* Work required
Each line below must be printed again exactly.

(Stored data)

◆ ◆ ◆ ◆ ◆

(** C21: When all its queries and conversions succeed, [QueryStakingParams] returns
    the chain's parameters field by field, with every covenant key and the
    slashing address decoded; and when a query, a covenant key or the address
    fails, it returns an error and no parameters. *)
Theorem staking_params_are_the_chain_s bc w ck w1 st w2 :
  q_BTCCheckpointParams (bbnClient bc) w = (Ok ck, w1) ->
  q_BTCStakingParams (bbnClient bc) w1 = (Ok st, w2) ->
  match QueryStakingParams (babylon_ClientController bc) w with
  | (Ok (Some p), w') =>
      w' = w2 /\
      ComfirmationTimeBlocks p = BtcConfirmationDepth ck /\
      FinalizationTimeoutBlocks p = CheckpointFinalizationTimeout ck /\
      MinSlashingTxFeeSat p = params_MinSlashingTxFeeSat st /\
      CovenantQuorum p = params_CovenantQuorum st /\
      SlashingRate p = params_SlashingRate st /\
      MinComissionRate p = params_MinCommissionRate st /\
      MinUnbondingTime p = params_MinUnbondingTime st /\
      Forall2 (fun k pk => ToBTCPK k = inr pk) (params_CovenantPks st) (CovenantPks p) /\
      DecodeAddress (params_SlashingAddress st) (bc_btcParams bc) = inr (SlashingAddress p)
  | (Ok None, _) => False
  | (Err _, w') =>
      w' = w2 /\ (Exists (fun k => exists e, ToBTCPK k = inl e) (params_CovenantPks st) \/
                  exists e, DecodeAddress (params_SlashingAddress st) (bc_btcParams bc) = inl e)
  | _ => False
  end.
Proof.
  intros H1 H2. cbn. unfold babylon_QueryStakingParams.
  erewrite go_bind_Ok_run by (apply go_wrap_Ok; exact H1).
  erewrite go_bind_Ok_run by (apply go_wrap_Ok; exact H2).
  rewrite go_bind_run, lift_run.
  assert (forall l, returns (mapM_result (fun pk =>
    wrap_err (fun _ => errorString "invalid covenant public key") (of_errorOr (ToBTCPK pk))) l)
    = true) as Hret.
  { intros l. apply returns_mapM. intros k. rewrite returns_wrap. apply returns_errorOr. }
  specialize (Hret (params_CovenantPks st)).
  destruct (mapM_result _ (params_CovenantPks st)) as [pks|e|pn|] eqn:Hpks; try done.
  - rewrite go_bind_run, lift_run.
    destruct (DecodeAddress _ _) as [e|addr] eqn:Ha; cbn; [eauto|]. split_and!; try done.
    apply mapM_result_Ok in Hpks. eapply Forall2_impl; [exact Hpks|]. cbn beta.
    intros k pk Hk. go_inv. done.
  - split; [done|]. left. apply mapM_result_Err in Hpks. eapply Exists_impl; [exact Hpks|].
    cbn beta. intros k Hk. destruct (ToBTCPK k) as [e'|pk]; [eauto|done].
Qed.

(** *** Pagination *)

(** The node serves [pages] from page key [key] on under the context [ctx]: every page
    but the last names the key of the next one. *)
Inductive serves bc (ctx : QueryContext) : option bytes -> W -> list (list FinalityProvider) -> W -> Prop :=
| serves_last key w fps pg w' :
    q_FinalityProviders (bbnClient bc) ctx (mkPageRequest key 100) w =
      (Ok (mkFinalityProvidersResponse fps pg), w') ->
    pg = None \/ pg = Some None ->
    serves bc ctx key w [fps] w'
| serves_next key w fps next w1 pages w' :
    q_FinalityProviders (bbnClient bc) ctx (mkPageRequest key 100) w =
      (Ok (mkFinalityProvidersResponse fps (Some (Some next))), w1) ->
    serves bc ctx (Some next) w1 pages w' ->
    serves bc ctx key w (fps :: pages) w'.

Lemma pagination_loop bc ctx key w pages w' fuel acc :
  serves bc ctx key w pages w' -> (length pages <= fuel)%nat ->
  QueryFinalityProviders_loop bc ctx fuel (mkPageRequest key 100) acc w =
  (Ok (acc ++ concat pages)%list, w').
Proof.
  intros H. revert fuel acc. induction H as [key w fps pg w' Hq Hpg|key w fps next w1 pages w' Hq _ IH];
    intros fuel acc Hf; (destruct fuel as [|fuel]; [cbn in Hf; lia|]);
    cbn [QueryFinalityProviders_loop]; (erewrite go_bind_Ok_run by (apply go_wrap_Ok; exact Hq)); cbn.
  - rewrite app_nil_r. by destruct Hpg as [-> | ->].
  - rewrite IH by (cbn in Hf; lia). by rewrite <- app_assoc.
Qed.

◆ ◆ ◆ ◆ ◆

* Reply
(** C21: When all its queries and conversions succeed, [QueryStakingParams] returns
    the chain's parameters field by field, with every covenant key and the
    slashing address decoded; and when a query, a covenant key or the address
    fails, it returns an error and no parameters. *)
Theorem staking_params_are_the_chain_s bc w ck w1 st w2 :
  q_BTCCheckpointParams (bbnClient bc) w = (Ok ck, w1) ->
  q_BTCStakingParams (bbnClient bc) w1 = (Ok st, w2) ->
  match QueryStakingParams (babylon_ClientController bc) w with
  | (Ok (Some p), w') =>
      w' = w2 /\
      ComfirmationTimeBlocks p = BtcConfirmationDepth ck /\
      FinalizationTimeoutBlocks p = CheckpointFinalizationTimeout ck /\
      MinSlashingTxFeeSat p = params_MinSlashingTxFeeSat st /\
      CovenantQuorum p = params_CovenantQuorum st /\
      SlashingRate p = params_SlashingRate st /\
      MinComissionRate p = params_MinCommissionRate st /\
      MinUnbondingTime p = params_MinUnbondingTime st /\
      Forall2 (fun k pk => ToBTCPK k = inr pk) (params_CovenantPks st) (CovenantPks p) /\
      DecodeAddress (params_SlashingAddress st) (bc_btcParams bc) = inr (SlashingAddress p)
  | (Ok None, _) => False
  | (Err _, w') =>
      w' = w2 /\ (Exists (fun k => exists e, ToBTCPK k = inl e) (params_CovenantPks st) \/
                  exists e, DecodeAddress (params_SlashingAddress st) (bc_btcParams bc) = inl e)
  | _ => False
  end.
Proof.
  intros H1 H2. cbn. unfold babylon_QueryStakingParams.
  erewrite go_bind_Ok_run by (apply go_wrap_Ok; exact H1).
  erewrite go_bind_Ok_run by (apply go_wrap_Ok; exact H2).
  rewrite go_bind_run, lift_run.
  assert (forall l, returns (mapM_result (fun pk =>
    wrap_err (fun _ => errorString "invalid covenant public key") (of_errorOr (ToBTCPK pk))) l)
    = true) as Hret.
  { intros l. apply returns_mapM. intros k. rewrite returns_wrap. apply returns_errorOr. }
  specialize (Hret (params_CovenantPks st)).
  destruct (mapM_result _ (params_CovenantPks st)) as [pks|e|pn|] eqn:Hpks; try done.
  - rewrite go_bind_run, lift_run.
    destruct (DecodeAddress _ _) as [e|addr] eqn:Ha; cbn; [eauto|]. split_and!; try done.
    apply mapM_result_Ok in Hpks. eapply Forall2_impl; [exact Hpks|]. cbn beta.
    intros k pk Hk. go_inv. done.
  - split; [done|]. left. apply mapM_result_Err in Hpks. eapply Exists_impl; [exact Hpks|].
    cbn beta. intros k Hk. destruct (ToBTCPK k) as [e'|pk]; [eauto|done].
Qed.

(** *** Pagination *)

(** The node serves [pages] from page key [key] on under the context [ctx]: every page
    but the last names the key of the next one. *)
Inductive serves bc (ctx : QueryContext) : option bytes -> W -> list (list FinalityProvider) -> W -> Prop :=
| serves_last key w fps pg w' :
    q_FinalityProviders (bbnClient bc) ctx (mkPageRequest key 100) w =
      (Ok (mkFinalityProvidersResponse fps pg), w') ->
    pg = None \/ pg = Some None ->
    serves bc ctx key w [fps] w'
| serves_next key w fps next w1 pages w' :
    q_FinalityProviders (bbnClient bc) ctx (mkPageRequest key 100) w =
      (Ok (mkFinalityProvidersResponse fps (Some (Some next))), w1) ->
    serves bc ctx (Some next) w1 pages w' ->
    serves bc ctx key w (fps :: pages) w'.

Lemma pagination_loop bc ctx key w pages w' fuel acc :
  serves bc ctx key w pages w' -> (length pages <= fuel)%nat ->
  QueryFinalityProviders_loop bc ctx fuel (mkPageRequest key 100) acc w =
  (Ok (acc ++ concat pages)%list, w').
Proof.
  intros H. revert fuel acc. induction H as [key w fps pg w' Hq Hpg|key w fps next w1 pages w' Hq _ IH];
    intros fuel acc Hf; (destruct fuel as [|fuel]; [cbn in Hf; lia|]);
    cbn [QueryFinalityProviders_loop]; (erewrite go_bind_Ok_run by (apply go_wrap_Ok; exact Hq)); cbn.
  - rewrite app_nil_r. by destruct Hpg as [-> | ->].
  - rewrite IH by (cbn in Hf; lia). by rewrite <- app_assoc.
Qed.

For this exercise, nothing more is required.